Lemma render_decimal_plain (d : decimal) :
  well_formed_decimal d = true ->
  forallb (fun c => negb (is_space c) && negb (is_c_space c) && is_ascii c)
          (render_decimal d) = true.
Proof.
  destruct d as [sg ip fr ex].
  unfold well_formed_decimal, render_decimal, frac_digits. simpl.
  intros H. apply andb_true_iff in H as [H Hex]. apply andb_true_iff in H as [H _].
  apply andb_true_iff in H as [Hip Hfr].
  assert (Hd : forall ds, forallb is_digit ds = true ->
               forallb (fun c => negb (is_space c) && negb (is_c_space c) && is_ascii c) ds = true).
  { intros ds Hds. rewrite forallb_forall in *. intros c Hc.
    destruct (digit_char c (Hds c Hc)) as (-> & -> & -> & _). reflexivity. }
  assert (Hs : forall s, forallb (fun c => negb (is_space c) && negb (is_c_space c) && is_ascii c)
                     (render_sign s) = true) by (intros [[]|]; reflexivity).
  rewrite !forallb_app, Hs, (Hd ip Hip). simpl.
  apply andb_true_iff. split.
  - destruct fr as [f|]; [|reflexivity]. simpl. rewrite (Hd f Hfr). reflexivity.
  - destruct ex as [[[cap es] eds]|]; [|reflexivity]. simpl.
    apply andb_true_iff in Hex as [He _].
    rewrite forallb_app, Hs, (Hd eds He). destruct cap; reflexivity.
Qed.

Lemma forallb_weaken {A : Type} (p q : A -> bool) (l : list A) :
  (forall x, p x = true -> q x = true) -> forallb p l = true -> forallb q l = true.
Proof.
  intros H Hp. rewrite forallb_forall in *. intros x Hx. apply H, Hp, Hx.
Qed.


(* ================================================================== *)
(** ** Exceptions of the extraction end the run *)





(* ================================================================== *)
(** ** The brace scan *)

Lemma while_loop_exits {S : Type} (cond : S -> bool) (body : S -> S) (n : nat) (s s' : S) :
  while_exits cond body n s s' ->
  forall fuel, n <= fuel -> while_loop fuel cond body s = s'.
Proof.
  induction 1 as [s Hc|n s s' Hc _ IH]; intros fuel Hf.
  - destruct fuel; simpl; [reflexivity|]. rewrite Hc. reflexivity.
  - destruct fuel as [|fuel]; [lia|]. simpl. rewrite Hc. apply IH. lia.
Qed.

Lemma while_exits_guard {S : Type} (cond : S -> bool) (body : S -> S) (n : nat) (s s' : S) :
  while_exits cond body n s s' -> cond s' = false.
Proof. induction 1; assumption. Qed.

Lemma scan_body_pos (text : str) (st : Z * nat) :
  snd (scan_body text st) = S (snd st).
Proof. destruct st as [d p]. reflexivity. Qed.

Lemma scan_exits (text : str) (k : nat) :
  forall st, length text - snd st <= k ->
    exists n st', n <= length text - snd st /\
      while_exits (scan_cond text) (scan_body text) n st st' /\
      snd st <= snd st' /\ (snd st <= length text -> snd st' <= length text).
Proof.
  induction k as [|k IH]; intros st Hk.
  - exists 0, st. repeat split; try lia. constructor.
    unfold scan_cond. destruct (Nat.ltb_spec (snd st) (length text)); [lia|].
    apply andb_false_r.
  - destruct (scan_cond text st) eqn:Hc.
    + pose proof Hc as Hc'. unfold scan_cond in Hc'.
      apply andb_true_iff in Hc' as [_ Hp]. apply Nat.ltb_lt in Hp.
      destruct (IH (scan_body text st)) as (n & st' & Hn & Hw & Hle & Hlen).
      { rewrite scan_body_pos. lia. }
      rewrite scan_body_pos in *.
      exists (S n), st'. repeat split; try lia. constructor; assumption.
    + exists 0, st. repeat split; try lia. constructor. exact Hc.
Qed.

Lemma re_search_from_end (p : list atom) (s : str) :
  forall pos a b, re_search_from p s pos = Some (a, b) -> b <= pos + length s.
Proof.
  induction s as [|c s IH]; intros pos a b H; cbn [re_search_from] in H.
  - destruct (match_here p []) as [[gs rest]|]; [|discriminate].
    injection H as <- <-. lia.
  - destruct (match_here p (c :: s)) as [[gs rest]|].
    + injection H as <- <-. destruct (length rest); simpl; lia.
    + apply IH in H. simpl. lia.
Qed.

Lemma parse_rows_raises (C : nat) (rows : list str) :
  forall i acc e, parse_rows C i rows acc = Raise e ->
    (exists j n, e = ColumnCountMismatch j C n) \/
    (exists tok, e = MalformedNumericLiteral tok).
Proof.
  induction rows as [|row rows IH]; intros i acc e; simpl; [discriminate|].
  destruct (parse_row row) as [vs|e'] eqn:Hr; simpl.
  - destruct (length vs =? C); simpl.
    + apply IH.
    + intros H; injection H as <-. left. eauto.
  - intros H; injection H as <-.
    unfold parse_row in Hr. apply mapM_raise in Hr as (_ & x & _ & _ & Hx & _).
    apply py_float_raise in Hx. subst. right. eauto.
Qed.

Lemma parse_rows_errors (C : nat) (rows : list str) :
  forall i acc e, parse_rows C i rows acc = Raise e -> extraction_error e = true.
Proof.
  intros i acc e H.
  destruct (parse_rows_raises C rows i acc e H) as [(j & n & ->)|(tok & ->)]; reflexivity.
Qed.

Lemma extraction_errors (R C : nat) (text : str) (e : exn) :
  extract_pca_matrix_text R C text = Raise e -> extraction_error e = true.
Proof.
  unfold extract_pca_matrix_text.
  destruct (re_search decl_pattern text) as [[s start]|].
  - destruct (length _ =? R); simpl.
    + apply parse_rows_errors.
    + intros H; injection H as <-. reflexivity.
  - intros H; injection H as <-. reflexivity.
Qed.

(** C10, with the errors that can follow.  The brace scan ends after at
    most one pass per character left in the text; every pass moves [pos] one character on, and
    the scan stops with [depth <= 0] or with [pos] at the end of the text.
    When the depth is still positive at the end (unbalanced braces), the
    body is [text[start : len(text) - 1]]; the scan itself raises nothing,
    and whatever the extraction raises afterwards is a row count, a column
    count or a malformed literal error. *)
Theorem brace_scan_terminates (R C : nat) (text : str) (s start : nat) :
  re_search decl_pattern text = Some (s, start) ->
  let final := scan_braces text start in
  (exists n, n <= length text - start /\
     while_exits (scan_cond text) (scan_body text) n (1%Z, start) final) /\
  (forall st, snd (scan_body text st) = S (snd st)) /\
  ((fst final <= 0)%Z \/ snd final = length text) /\
  ((0 < fst final)%Z ->
     array_text text start = slice text (Z.of_nat start) (Z.of_nat (length text) - 1)) /\
  (forall e, extract_pca_matrix_text R C text = Raise e ->
     e = RowCountMismatch R (length (re_findall row_pattern (array_text text start))) \/
     (exists i n, e = ColumnCountMismatch i C n) \/
     (exists tok, e = MalformedNumericLiteral tok)).
Proof.
  intros Hs final.
  assert (Hstart : start <= length text).
  { apply re_search_from_end in Hs. simpl in Hs. exact Hs. }
  destruct (scan_exits text (length text - start) (1%Z, start) (Nat.le_refl _))
    as (n & st' & Hn & Hw & Hle & Hlen). simpl in Hn, Hle, Hlen.
  assert (Hfinal : final = st').
  { unfold final, scan_braces. apply (while_loop_exits _ _ _ _ _ Hw). exact Hn. }
  pose proof (while_exits_guard _ _ _ _ _ Hw) as Hg. rewrite <- Hfinal in *.
  assert (Hstop : (fst final <= 0)%Z \/ snd final = length text).
  { unfold scan_cond in Hg. apply andb_false_iff in Hg as [Hg|Hg].
    - left. apply Z.ltb_ge in Hg. exact Hg.
    - right. apply Nat.ltb_ge in Hg. specialize (Hlen Hstart). lia. }
  repeat split.
  - exists n. split; assumption.
  - apply scan_body_pos.
  - exact Hstop.
  - intros Hd. unfold array_text. fold final.
    destruct final as [d pos]. simpl in *.
    destruct Hstop as [Hz|Hp]; [lia|]. rewrite Hp. reflexivity.
  - intros e He. unfold extract_pca_matrix_text in He. rewrite Hs in He.
    destruct (length _ =? R) eqn:Hl; simpl in He.
    + right. eapply parse_rows_raises. exact He.
    + injection He as <-. left. reflexivity.
Qed.
(** * A steganographic payload pipeline

    Shallow embedding of the core of the steganography application:
    the LSB embedding algorithm ([algorithms/lsb.py]), the capacity
    estimates of the DCT and DWT algorithms, the payload framer and the
    orchestration of [core/steganography.py], the encryption manager of
    [core/encryption.py] and the fidelity metrics of
    [analysis/quality_metrics.py].

    Conventions of the embedding.
    - Python integers are [Z]; [//] is [Z.div] (both round towards minus
      infinity for a positive divisor) and [&], [|] are [Z.land], [Z.lor].
    - A [bytes] object is a [list Z] whose elements satisfy [is_byte];
      a [str] object is the list of its code points.
    - numpy arrays of dtype uint8 live in an explicit store of buffers;
      an array value is a view: a buffer location and a shape.
    - An exception is a value of type [exn]; a computation that may
      raise returns an [outcome]. *)

From stdpp Require Import base list strings pretty numbers.
From Stdlib Require Import ZArith Lia QArith.

#[local] Open Scope Z_scope.

(** ** Python values and exceptions *)

Inductive exn_class :=
| ValueError
| UnicodeDecodeError
| UnicodeEncodeError
| TypeError
| AttributeError
| IndexError
| ZlibError
| InvalidToken
| SystemError.

Record exn := Exn { exn_cls : exn_class; exn_msg : string }.

(** [except ValueError] also catches the two Unicode errors, which
    derive from [ValueError] in Python's exception hierarchy. *)
Definition isinstance_ValueError (e : exn) : bool :=
  match exn_cls e with
  | ValueError | UnicodeDecodeError | UnicodeEncodeError => true
  | _ => false
  end.

Inductive outcome (A : Type) :=
| Ret (a : A)
| Raise (e : exn).
Arguments Ret {A} a.
Arguments Raise {A} e.

#[export] Instance outcome_ret : MRet outcome := λ A a, Ret a.

#[export] Instance outcome_bind : MBind outcome := λ A B k o,
  match o with
  | Ret a => k a
  | Raise e => Raise e
  end.

Abbreviation bytes := (list Z) (only parsing).
Abbreviation pystr := (list Z) (only parsing).

Definition is_byte (b : Z) : Prop := 0 ≤ b < 256.

(** A value that is either a [str] or a [bytes] object: the secret
    that [embed] accepts, the data that an [extract] returns. *)
Inductive str_or_bytes :=
| Str (s : pystr)
| Bytes (b : bytes).

(** ** Bits

    [format(byte, '08b')] writes the eight bits of a byte, most
    significant first; [int(s, 2)] reads a bit string back. *)

Definition format_08b (b : Z) : list bool :=
  [Z.testbit b 7; Z.testbit b 6; Z.testbit b 5; Z.testbit b 4;
   Z.testbit b 3; Z.testbit b 2; Z.testbit b 1; Z.testbit b 0].

Definition int_base2 (bits : list bool) : Z :=
  foldl (λ acc (bit : bool), 2 * acc + Z.b2z bit) 0 bits.

Definition to_binary (data : bytes) : list bool :=
  mbind format_08b data.

(** ** UTF-8

    [str.encode('utf-8')] and [bytes.decode('utf-8', errors)] of the
    Python runtime.  Encoding refuses lone surrogates.  The decoder scans
    the input left to right; an undecodable stretch is reported as
    [None], after which the scan resumes behind the stretch (an invalid
    start byte is one byte long, a sequence broken by a bad continuation
    byte ends before that byte, a sequence cut by the end of the input
    runs to the end). *)

Definition utf8_encode_char (c : Z) : outcome bytes :=
  if c <? 0x80 then Ret [c]
  else if c <? 0x800 then Ret [0xC0 + c / 64; 0x80 + c mod 64]
  else if (0xD800 <=? c) && (c <=? 0xDFFF) then
    Raise (Exn UnicodeEncodeError "surrogates not allowed")
  else if c <? 0x10000 then
    Ret [0xE0 + c / 4096; 0x80 + (c / 64) mod 64; 0x80 + c mod 64]
  else
    Ret [0xF0 + c / 262144; 0x80 + (c / 4096) mod 64;
         0x80 + (c / 64) mod 64; 0x80 + c mod 64].
(** ** The rest of [gemini_processor.py] and [app.py] *)

Definition vision_prompt : string :=
"Describe what you see in this image in 2-3 sentences.
Focus on: location type (indoor/outdoor), people, objects, activities,
and anything important for someone who might not remember taking this photo.".

Definition transcription_prompt : string :=
"Transcribe this audio clearly.
If there are multiple speakers, indicate who is speaking when possible.
If the audio is unclear or silent, just say so.".

(** [GeminiProcessor.analyze_photo]; [upload_file path] is
    [genai.upload_file(path)], giving a handle on the uploaded file, and
    [model prompt file] is [self.model.generate_content([prompt, file]).text]. *)
Definition analyze_photo (upload_file : string → Result string)
    (model : string → string → Result string) (photo_path : string) : M string :=
  try_except
    (image_file ← lift (upload_file photo_path);
     response_text ← lift (model vision_prompt image_file);
     mret response_text)
    (λ e,
     print ("[Gemini Vision Error] " +:+ exn_str e);;
     mret ("Unable to analyze photo: " +:+ exn_str e)).

(** [GeminiProcessor.transcribe_audio] *)
Definition transcribe_audio (upload_file : string → Result string)
    (model : string → string → Result string) (audio_path : string) : M string :=
  try_except
    (audio_file ← lift (upload_file audio_path);
     response_text ← lift (model transcription_prompt audio_file);
     mret response_text)
    (λ e,
     print ("[Gemini Audio Error] " +:+ exn_str e);;
     mret ("Unable to transcribe audio: " +:+ exn_str e)).

(** The JSON object answered by [/api/status]. *)
#[projections(primitive)] Record StatusReply := mkStatusReply {
  status_status : string;
  status_current_state : string;
  status_last_update : string;
  status_gps_points : nat;
  status_photos : nat;
  status_audio_chunks : nat }.

(** [status] *)
Definition status : M StatusReply :=
  session ← get_session;
  mret (mkStatusReply "running" (current_state session) (last_update session)
          (length (gps_data session)) (length (photos session))
          (length (audio_chunks session))).

(** ** More vocabulary *)

Definition is_updater_wake (ev : Event) : bool :=
  match ev with UpdaterWakes _ => true | _ => false end.

Definition is_gps_update (ev : Event) : bool :=
  match ev with GpsUpdate _ => true | _ => false end.

Definition is_broadcast (m : Message) : bool :=
  match msg_target m with Broadcast => true | ToClient _ => false end.

(** The bytes an [audio_chunk] or [photo_capture] payload stands for, as
    the handlers compute them, or the exception met on the way. *)
Definition audio_payload (data : gmap string pyval) : Result (list Byte.byte) :=
  audio ← dict_getitem data "audio";
  base64_b64decode audio.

= = = = = = =

● **TASK ITEM**
Please give again only the lines from the start of the material through the line holding "intros H. apply", exactly as they are written.

● **YOUR RESPONSE**
Lemma render_decimal_plain (d : decimal) :
  well_formed_decimal d = true ->
  forallb (fun c => negb (is_space c) && negb (is_c_space c) && is_ascii c)
          (render_decimal d) = true.
Proof.
  destruct d as [sg ip fr ex].
  unfold well_formed_decimal, render_decimal, frac_digits. simpl.
  intros H. apply andb_true_iff in H as [H Hex]. apply andb_true_iff in H as [H _].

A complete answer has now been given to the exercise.